··· Given data

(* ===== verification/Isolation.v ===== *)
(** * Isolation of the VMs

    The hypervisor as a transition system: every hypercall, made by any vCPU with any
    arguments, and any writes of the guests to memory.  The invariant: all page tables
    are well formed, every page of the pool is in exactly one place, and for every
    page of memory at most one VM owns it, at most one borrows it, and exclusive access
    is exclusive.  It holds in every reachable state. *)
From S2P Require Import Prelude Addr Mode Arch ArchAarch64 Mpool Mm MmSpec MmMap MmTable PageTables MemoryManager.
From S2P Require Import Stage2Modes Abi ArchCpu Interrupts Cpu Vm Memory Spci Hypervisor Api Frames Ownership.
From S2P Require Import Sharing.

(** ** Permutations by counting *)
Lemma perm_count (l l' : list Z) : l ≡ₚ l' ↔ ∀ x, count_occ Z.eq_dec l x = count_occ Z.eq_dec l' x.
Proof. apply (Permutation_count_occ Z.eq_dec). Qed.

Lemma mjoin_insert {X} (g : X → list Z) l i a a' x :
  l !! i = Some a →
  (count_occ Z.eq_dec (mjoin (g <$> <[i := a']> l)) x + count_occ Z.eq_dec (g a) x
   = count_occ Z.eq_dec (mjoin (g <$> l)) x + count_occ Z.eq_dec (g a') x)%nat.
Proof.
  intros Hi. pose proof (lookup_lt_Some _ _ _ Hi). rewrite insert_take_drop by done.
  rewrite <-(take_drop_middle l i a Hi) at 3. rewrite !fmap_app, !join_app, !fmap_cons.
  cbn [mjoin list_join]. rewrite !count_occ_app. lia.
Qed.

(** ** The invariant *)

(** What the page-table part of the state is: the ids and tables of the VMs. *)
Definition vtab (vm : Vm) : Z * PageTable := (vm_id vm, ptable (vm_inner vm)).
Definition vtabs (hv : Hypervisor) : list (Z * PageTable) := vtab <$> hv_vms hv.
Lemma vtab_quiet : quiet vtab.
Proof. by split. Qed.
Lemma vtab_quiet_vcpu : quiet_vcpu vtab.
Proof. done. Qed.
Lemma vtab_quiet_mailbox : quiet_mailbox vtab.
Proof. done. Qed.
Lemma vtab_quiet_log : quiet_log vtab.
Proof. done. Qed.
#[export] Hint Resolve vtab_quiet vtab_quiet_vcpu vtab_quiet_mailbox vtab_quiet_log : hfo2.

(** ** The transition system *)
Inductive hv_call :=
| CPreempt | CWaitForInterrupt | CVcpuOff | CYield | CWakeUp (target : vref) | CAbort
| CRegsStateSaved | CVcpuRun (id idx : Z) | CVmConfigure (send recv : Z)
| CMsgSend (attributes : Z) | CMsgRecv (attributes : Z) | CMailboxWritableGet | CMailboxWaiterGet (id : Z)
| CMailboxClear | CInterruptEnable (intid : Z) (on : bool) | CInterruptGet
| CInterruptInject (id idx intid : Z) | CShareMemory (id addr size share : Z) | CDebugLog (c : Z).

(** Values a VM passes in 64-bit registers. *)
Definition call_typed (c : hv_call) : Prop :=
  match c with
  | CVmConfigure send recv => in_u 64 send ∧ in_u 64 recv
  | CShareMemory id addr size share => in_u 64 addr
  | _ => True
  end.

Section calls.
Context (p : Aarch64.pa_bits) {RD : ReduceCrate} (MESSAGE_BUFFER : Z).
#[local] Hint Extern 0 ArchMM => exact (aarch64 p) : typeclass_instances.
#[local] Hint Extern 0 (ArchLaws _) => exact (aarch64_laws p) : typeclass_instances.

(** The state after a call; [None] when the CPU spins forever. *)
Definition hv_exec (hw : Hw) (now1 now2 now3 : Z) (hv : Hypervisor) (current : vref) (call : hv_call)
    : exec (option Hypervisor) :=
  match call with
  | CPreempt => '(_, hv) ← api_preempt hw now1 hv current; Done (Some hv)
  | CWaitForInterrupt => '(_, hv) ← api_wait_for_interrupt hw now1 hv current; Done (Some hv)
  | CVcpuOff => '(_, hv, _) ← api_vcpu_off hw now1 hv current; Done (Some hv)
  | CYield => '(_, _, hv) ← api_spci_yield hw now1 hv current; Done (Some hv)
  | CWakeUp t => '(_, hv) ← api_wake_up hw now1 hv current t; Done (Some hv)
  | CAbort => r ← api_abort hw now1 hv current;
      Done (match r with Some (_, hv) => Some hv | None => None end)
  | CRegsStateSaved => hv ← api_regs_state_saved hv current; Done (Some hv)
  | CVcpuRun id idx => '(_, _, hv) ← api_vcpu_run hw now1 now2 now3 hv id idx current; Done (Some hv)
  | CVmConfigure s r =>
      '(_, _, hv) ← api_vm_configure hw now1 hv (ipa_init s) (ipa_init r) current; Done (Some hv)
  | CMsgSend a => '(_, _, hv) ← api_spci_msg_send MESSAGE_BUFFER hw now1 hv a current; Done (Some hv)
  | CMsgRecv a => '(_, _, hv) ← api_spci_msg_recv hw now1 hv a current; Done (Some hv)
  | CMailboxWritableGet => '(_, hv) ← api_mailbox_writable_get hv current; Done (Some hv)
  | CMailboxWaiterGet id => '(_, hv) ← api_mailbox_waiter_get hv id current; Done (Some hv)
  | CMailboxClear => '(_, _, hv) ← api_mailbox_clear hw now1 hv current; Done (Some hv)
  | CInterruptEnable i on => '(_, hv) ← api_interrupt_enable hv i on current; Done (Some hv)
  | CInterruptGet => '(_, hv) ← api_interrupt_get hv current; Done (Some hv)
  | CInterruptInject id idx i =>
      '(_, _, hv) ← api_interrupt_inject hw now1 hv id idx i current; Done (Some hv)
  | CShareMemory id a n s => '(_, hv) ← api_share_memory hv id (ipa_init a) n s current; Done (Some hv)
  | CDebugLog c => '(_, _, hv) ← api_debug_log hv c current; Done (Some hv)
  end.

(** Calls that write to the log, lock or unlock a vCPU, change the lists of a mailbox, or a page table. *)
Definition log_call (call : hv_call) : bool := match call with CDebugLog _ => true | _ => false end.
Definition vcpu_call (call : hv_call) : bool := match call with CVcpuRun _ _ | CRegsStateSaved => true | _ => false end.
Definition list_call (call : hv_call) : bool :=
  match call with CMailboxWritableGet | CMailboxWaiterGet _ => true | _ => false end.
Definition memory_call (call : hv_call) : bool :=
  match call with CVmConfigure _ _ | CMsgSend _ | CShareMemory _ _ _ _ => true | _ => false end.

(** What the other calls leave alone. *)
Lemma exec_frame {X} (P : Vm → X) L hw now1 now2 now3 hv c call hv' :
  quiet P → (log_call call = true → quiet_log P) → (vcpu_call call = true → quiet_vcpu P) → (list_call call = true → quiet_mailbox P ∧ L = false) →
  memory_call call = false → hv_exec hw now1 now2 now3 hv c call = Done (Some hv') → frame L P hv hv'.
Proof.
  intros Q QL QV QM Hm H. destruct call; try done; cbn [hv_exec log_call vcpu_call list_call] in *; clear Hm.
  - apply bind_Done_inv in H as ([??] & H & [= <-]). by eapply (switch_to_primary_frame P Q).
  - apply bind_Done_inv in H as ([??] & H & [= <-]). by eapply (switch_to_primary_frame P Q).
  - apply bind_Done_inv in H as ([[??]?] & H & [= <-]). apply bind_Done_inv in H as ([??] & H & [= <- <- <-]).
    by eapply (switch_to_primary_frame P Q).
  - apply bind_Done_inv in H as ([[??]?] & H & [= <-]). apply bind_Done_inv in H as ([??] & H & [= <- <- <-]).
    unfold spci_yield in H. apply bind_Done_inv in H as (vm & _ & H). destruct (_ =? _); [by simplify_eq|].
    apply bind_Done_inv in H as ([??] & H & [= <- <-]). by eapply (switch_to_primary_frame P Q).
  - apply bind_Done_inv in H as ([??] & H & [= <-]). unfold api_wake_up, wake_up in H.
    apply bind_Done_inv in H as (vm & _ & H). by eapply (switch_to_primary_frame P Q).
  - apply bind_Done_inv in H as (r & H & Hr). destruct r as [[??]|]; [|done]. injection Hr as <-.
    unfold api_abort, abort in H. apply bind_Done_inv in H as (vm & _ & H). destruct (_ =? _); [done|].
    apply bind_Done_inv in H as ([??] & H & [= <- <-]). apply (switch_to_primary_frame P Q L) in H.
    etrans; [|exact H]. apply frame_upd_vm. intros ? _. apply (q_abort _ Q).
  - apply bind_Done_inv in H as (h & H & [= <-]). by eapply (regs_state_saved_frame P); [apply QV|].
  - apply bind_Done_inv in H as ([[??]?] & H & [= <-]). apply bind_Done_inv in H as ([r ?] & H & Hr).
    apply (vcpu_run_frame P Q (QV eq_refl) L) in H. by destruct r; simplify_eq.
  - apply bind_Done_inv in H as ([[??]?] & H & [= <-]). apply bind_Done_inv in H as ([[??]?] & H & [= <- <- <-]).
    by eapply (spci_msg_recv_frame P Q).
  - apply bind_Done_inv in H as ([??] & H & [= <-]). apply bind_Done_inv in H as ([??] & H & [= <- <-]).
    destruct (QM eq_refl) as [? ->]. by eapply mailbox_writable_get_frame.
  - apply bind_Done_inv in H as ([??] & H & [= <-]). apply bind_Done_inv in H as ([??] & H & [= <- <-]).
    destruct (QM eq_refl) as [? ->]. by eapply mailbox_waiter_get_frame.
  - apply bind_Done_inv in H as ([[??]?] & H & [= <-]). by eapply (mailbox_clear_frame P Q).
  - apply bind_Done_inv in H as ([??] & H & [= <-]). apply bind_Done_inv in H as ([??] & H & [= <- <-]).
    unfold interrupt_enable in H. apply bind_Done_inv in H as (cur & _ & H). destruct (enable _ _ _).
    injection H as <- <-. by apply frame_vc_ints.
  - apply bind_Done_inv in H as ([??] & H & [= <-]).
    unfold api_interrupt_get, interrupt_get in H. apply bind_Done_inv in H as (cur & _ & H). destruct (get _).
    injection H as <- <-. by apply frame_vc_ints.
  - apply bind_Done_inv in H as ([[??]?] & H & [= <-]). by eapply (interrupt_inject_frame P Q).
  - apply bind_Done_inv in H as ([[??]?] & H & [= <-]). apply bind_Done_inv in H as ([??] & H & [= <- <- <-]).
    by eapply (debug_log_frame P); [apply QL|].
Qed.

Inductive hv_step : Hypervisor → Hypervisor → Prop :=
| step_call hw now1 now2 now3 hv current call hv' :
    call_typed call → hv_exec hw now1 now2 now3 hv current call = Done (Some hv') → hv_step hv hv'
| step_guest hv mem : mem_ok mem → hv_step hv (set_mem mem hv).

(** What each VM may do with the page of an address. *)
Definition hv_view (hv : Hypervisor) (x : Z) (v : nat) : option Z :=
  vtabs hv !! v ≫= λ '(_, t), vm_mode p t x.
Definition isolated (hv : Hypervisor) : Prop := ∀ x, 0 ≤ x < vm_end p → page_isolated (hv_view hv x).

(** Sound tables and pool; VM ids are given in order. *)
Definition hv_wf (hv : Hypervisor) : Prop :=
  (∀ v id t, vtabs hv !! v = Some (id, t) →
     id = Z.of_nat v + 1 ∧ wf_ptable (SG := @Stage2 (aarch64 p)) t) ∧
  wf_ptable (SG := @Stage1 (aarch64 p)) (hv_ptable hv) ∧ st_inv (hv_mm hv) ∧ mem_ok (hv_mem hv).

······

| Work item |
Repeat the entries above exactly, beginning at their first line and ending with the line that contains "From S2P Require Import Prelude", with nothing added.

| Result for this exercise |
(* ===== verification/Isolation.v ===== *)
(** * Isolation of the VMs

    The hypervisor as a transition system: every hypercall, made by any vCPU with any
    arguments, and any writes of the guests to memory.  The invariant: all page tables
    are well formed, every page of the pool is in exactly one place, and for every
    page of memory at most one VM owns it, at most one borrows it, and exclusive access
    is exclusive.  It holds in every reachable state. *)
From S2P Require Import Prelude Addr Mode Arch ArchAarch64 Mpool Mm MmSpec MmMap MmTable PageTables MemoryManager.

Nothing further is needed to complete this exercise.